Stored entries
----
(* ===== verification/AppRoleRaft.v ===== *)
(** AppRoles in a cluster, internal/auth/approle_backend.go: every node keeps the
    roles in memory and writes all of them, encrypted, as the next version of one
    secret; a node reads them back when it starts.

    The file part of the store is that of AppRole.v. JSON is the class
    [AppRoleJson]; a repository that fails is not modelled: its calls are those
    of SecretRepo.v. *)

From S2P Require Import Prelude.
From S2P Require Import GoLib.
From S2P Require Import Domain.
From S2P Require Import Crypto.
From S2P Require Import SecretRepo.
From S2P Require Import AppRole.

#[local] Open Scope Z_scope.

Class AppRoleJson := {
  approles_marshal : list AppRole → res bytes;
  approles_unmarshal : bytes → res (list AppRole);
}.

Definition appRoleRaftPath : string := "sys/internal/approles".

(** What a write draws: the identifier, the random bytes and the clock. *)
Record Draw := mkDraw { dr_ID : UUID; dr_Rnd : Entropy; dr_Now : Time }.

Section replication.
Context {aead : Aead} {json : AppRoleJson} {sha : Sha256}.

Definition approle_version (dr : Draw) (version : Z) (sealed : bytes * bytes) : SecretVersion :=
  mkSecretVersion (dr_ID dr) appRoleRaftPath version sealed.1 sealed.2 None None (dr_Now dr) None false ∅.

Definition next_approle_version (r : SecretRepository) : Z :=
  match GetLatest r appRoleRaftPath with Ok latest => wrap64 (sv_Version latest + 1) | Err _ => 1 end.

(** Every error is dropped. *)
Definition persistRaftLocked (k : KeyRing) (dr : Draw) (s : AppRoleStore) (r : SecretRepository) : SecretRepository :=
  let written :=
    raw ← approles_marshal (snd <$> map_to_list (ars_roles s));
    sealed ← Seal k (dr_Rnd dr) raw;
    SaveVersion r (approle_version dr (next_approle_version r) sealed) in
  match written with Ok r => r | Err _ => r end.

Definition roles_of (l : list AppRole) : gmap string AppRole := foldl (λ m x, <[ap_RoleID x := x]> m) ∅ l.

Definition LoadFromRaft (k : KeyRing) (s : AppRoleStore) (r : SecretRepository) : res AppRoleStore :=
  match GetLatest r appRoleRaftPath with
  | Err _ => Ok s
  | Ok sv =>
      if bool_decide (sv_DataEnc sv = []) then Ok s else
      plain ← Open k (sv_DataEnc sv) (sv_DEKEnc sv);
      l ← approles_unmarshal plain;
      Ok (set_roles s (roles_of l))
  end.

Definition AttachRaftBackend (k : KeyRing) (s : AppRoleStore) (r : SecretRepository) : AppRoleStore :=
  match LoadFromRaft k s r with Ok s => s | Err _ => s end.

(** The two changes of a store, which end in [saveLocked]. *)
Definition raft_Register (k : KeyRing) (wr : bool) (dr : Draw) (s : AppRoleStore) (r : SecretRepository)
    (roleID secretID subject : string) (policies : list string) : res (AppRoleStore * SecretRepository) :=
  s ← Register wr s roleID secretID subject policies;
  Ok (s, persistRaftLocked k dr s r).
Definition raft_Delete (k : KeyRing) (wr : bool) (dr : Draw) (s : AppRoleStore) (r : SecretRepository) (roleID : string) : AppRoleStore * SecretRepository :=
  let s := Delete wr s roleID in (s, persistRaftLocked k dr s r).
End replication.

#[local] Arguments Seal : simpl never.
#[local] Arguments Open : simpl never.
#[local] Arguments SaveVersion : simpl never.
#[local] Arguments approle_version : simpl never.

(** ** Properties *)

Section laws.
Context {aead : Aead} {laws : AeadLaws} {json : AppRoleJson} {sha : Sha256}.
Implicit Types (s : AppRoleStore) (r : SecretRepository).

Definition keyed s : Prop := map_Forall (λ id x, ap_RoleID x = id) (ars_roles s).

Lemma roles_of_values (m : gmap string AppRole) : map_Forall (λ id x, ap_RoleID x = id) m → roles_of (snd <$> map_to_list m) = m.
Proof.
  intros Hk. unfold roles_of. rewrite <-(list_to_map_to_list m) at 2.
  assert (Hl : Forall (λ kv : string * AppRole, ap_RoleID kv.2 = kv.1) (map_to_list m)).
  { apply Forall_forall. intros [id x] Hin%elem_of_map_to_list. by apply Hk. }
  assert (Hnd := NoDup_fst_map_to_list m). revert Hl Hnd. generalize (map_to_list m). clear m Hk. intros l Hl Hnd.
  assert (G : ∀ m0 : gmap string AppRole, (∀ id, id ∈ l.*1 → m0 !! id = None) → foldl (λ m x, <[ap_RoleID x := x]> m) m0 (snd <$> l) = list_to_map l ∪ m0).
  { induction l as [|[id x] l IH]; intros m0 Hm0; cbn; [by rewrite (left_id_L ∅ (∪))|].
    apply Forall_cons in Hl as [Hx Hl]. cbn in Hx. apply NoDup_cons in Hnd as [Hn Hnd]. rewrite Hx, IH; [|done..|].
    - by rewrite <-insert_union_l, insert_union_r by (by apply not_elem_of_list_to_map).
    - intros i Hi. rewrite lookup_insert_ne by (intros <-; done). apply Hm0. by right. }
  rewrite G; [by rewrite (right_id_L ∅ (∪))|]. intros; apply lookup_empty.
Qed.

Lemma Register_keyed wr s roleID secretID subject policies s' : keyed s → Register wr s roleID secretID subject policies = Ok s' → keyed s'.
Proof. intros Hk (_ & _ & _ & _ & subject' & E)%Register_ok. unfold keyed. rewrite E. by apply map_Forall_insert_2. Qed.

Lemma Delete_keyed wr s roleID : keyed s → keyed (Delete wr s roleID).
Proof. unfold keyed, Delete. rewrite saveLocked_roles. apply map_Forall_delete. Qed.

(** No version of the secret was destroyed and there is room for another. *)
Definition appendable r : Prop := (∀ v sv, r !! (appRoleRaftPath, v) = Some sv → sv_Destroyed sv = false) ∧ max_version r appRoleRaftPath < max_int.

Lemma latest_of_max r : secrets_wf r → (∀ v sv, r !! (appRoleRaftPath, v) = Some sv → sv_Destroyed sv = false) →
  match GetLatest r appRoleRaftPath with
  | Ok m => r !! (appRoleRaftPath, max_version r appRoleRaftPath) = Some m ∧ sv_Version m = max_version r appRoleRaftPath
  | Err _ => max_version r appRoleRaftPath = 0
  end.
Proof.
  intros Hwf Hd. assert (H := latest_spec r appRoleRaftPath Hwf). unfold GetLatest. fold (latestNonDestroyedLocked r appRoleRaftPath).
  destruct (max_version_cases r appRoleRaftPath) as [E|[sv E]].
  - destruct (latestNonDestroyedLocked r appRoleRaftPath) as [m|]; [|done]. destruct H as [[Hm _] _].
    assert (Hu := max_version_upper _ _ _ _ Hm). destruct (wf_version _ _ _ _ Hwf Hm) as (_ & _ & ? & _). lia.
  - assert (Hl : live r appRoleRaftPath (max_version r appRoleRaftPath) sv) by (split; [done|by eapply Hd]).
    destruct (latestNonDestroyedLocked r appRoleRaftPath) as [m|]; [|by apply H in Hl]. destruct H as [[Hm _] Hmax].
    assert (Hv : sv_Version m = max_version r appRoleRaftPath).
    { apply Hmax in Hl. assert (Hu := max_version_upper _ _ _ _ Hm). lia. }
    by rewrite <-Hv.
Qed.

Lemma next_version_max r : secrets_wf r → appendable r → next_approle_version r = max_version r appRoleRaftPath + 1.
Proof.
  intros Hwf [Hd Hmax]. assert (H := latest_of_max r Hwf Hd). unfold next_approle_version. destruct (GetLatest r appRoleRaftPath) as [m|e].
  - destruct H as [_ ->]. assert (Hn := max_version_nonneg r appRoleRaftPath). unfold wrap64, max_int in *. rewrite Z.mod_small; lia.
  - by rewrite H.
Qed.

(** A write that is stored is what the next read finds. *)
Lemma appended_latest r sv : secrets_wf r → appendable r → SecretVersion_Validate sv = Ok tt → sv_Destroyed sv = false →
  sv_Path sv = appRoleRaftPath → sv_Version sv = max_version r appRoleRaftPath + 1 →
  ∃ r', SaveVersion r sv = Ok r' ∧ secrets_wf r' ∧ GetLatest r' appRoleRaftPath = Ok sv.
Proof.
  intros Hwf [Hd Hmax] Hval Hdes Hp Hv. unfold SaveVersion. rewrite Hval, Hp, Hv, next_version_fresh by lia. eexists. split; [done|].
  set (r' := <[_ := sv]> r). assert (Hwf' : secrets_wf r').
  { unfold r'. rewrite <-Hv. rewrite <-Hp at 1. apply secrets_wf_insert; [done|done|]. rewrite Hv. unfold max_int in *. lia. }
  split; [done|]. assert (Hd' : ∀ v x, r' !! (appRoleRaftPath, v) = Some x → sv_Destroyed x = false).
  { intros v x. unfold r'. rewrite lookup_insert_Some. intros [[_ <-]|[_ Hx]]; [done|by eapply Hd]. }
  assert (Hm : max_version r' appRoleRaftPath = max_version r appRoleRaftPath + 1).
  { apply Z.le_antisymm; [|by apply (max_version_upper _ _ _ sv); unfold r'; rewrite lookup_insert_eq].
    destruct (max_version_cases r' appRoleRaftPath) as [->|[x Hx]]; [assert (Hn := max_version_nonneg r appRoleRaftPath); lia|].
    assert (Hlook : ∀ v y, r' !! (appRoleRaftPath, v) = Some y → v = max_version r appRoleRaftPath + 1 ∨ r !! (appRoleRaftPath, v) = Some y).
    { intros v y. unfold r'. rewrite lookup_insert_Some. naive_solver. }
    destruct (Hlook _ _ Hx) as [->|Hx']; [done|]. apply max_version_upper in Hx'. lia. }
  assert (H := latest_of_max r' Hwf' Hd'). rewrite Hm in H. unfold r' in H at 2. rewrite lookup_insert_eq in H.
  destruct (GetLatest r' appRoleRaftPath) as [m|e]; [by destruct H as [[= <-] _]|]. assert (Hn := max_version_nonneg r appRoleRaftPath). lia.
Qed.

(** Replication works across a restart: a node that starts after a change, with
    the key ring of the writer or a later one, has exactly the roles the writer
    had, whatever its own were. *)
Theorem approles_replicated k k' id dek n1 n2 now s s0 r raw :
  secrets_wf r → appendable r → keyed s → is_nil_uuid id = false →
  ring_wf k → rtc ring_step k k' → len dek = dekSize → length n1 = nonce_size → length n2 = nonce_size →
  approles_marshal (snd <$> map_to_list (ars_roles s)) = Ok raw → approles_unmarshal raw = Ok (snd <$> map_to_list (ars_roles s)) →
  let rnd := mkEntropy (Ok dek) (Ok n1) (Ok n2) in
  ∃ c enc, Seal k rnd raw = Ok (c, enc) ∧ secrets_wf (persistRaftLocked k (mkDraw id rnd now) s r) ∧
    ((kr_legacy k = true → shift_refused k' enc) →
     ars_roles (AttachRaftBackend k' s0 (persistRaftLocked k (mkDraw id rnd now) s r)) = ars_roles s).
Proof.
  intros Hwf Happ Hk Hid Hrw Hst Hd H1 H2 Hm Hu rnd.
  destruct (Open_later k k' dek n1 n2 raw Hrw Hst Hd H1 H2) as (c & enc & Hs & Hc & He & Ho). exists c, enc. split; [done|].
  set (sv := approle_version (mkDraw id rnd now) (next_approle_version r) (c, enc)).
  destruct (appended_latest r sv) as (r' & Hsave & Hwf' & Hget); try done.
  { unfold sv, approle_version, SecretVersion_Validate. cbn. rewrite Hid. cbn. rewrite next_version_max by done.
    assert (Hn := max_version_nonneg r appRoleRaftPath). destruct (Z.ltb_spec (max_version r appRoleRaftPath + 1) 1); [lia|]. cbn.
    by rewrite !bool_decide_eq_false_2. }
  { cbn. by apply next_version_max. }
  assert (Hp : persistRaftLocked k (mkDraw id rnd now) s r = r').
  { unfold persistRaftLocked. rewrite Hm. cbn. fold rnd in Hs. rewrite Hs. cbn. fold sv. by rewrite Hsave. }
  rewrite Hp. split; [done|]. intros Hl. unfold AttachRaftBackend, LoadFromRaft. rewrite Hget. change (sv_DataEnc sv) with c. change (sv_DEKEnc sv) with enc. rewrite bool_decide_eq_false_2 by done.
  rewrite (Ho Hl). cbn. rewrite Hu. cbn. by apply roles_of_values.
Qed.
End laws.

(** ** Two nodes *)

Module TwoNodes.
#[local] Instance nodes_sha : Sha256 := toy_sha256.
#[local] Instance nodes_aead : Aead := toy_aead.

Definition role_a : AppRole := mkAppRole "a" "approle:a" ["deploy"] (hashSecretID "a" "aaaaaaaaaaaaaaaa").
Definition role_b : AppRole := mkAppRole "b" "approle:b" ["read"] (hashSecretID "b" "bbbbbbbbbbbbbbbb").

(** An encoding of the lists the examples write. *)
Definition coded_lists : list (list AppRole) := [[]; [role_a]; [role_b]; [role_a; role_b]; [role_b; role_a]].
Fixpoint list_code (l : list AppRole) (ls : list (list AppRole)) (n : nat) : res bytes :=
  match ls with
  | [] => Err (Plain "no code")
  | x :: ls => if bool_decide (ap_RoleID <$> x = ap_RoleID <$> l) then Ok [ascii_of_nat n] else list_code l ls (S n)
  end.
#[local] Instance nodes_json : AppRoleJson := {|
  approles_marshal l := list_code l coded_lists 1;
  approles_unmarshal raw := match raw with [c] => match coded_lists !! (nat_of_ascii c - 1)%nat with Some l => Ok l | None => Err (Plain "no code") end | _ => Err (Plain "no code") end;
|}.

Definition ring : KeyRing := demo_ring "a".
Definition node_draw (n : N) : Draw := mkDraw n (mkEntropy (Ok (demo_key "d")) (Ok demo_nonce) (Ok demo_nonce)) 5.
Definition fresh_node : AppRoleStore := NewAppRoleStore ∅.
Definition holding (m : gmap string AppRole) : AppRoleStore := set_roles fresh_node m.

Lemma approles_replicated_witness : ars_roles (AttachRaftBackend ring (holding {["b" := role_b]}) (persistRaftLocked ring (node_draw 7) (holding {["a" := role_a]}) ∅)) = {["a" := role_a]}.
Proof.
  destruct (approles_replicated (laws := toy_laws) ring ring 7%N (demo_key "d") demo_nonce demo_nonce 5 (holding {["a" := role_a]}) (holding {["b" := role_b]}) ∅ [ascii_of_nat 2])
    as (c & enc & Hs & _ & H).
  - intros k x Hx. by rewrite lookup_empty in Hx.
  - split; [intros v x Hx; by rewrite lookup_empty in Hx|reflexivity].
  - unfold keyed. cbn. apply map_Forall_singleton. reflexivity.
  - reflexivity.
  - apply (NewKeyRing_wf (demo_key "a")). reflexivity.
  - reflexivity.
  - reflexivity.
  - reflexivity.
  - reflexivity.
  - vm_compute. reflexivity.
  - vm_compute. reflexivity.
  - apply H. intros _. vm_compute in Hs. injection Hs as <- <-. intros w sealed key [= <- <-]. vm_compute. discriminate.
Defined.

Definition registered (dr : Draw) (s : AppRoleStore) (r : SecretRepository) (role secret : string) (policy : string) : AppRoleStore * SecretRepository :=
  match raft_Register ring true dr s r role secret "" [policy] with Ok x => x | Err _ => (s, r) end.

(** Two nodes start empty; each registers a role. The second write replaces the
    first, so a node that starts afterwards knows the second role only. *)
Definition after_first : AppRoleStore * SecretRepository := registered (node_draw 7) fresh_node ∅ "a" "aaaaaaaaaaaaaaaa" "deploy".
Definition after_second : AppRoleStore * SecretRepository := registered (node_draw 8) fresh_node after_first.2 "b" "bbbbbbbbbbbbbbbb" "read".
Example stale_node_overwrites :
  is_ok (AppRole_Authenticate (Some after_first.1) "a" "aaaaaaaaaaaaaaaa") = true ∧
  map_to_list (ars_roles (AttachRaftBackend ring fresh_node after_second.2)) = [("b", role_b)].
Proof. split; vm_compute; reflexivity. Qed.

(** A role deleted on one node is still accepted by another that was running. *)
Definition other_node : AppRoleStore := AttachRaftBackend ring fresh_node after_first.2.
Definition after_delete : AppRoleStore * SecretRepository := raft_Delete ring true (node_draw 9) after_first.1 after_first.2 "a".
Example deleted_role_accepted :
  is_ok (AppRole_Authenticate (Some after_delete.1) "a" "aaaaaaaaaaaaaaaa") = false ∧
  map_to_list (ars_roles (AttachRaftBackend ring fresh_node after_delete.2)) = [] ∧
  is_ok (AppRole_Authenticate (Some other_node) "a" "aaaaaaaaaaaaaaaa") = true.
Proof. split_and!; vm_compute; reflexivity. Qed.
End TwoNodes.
----
> _Description of the task_:
Restate word for word only the lines above from the line containing "destruct (GetLatest r'" to the line containing "((kr_legacy k = true", both of them included.

> _Exercise solution_:
  destruct (GetLatest r' appRoleRaftPath) as [m|e]; [by destruct H as [[= <-] _]|]. assert (Hn := max_version_nonneg r appRoleRaftPath). lia.
Qed.

(** Replication works across a restart: a node that starts after a change, with
    the key ring of the writer or a later one, has exactly the roles the writer
    had, whatever its own were. *)
Theorem approles_replicated k k' id dek n1 n2 now s s0 r raw :
  secrets_wf r → appendable r → keyed s → is_nil_uuid id = false →
  ring_wf k → rtc ring_step k k' → len dek = dekSize → length n1 = nonce_size → length n2 = nonce_size →
  approles_marshal (snd <$> map_to_list (ars_roles s)) = Ok raw → approles_unmarshal raw = Ok (snd <$> map_to_list (ars_roles s)) →
  let rnd := mkEntropy (Ok dek) (Ok n1) (Ok n2) in
  ∃ c enc, Seal k rnd raw = Ok (c, enc) ∧ secrets_wf (persistRaftLocked k (mkDraw id rnd now) s r) ∧
    ((kr_legacy k = true → shift_refused k' enc) →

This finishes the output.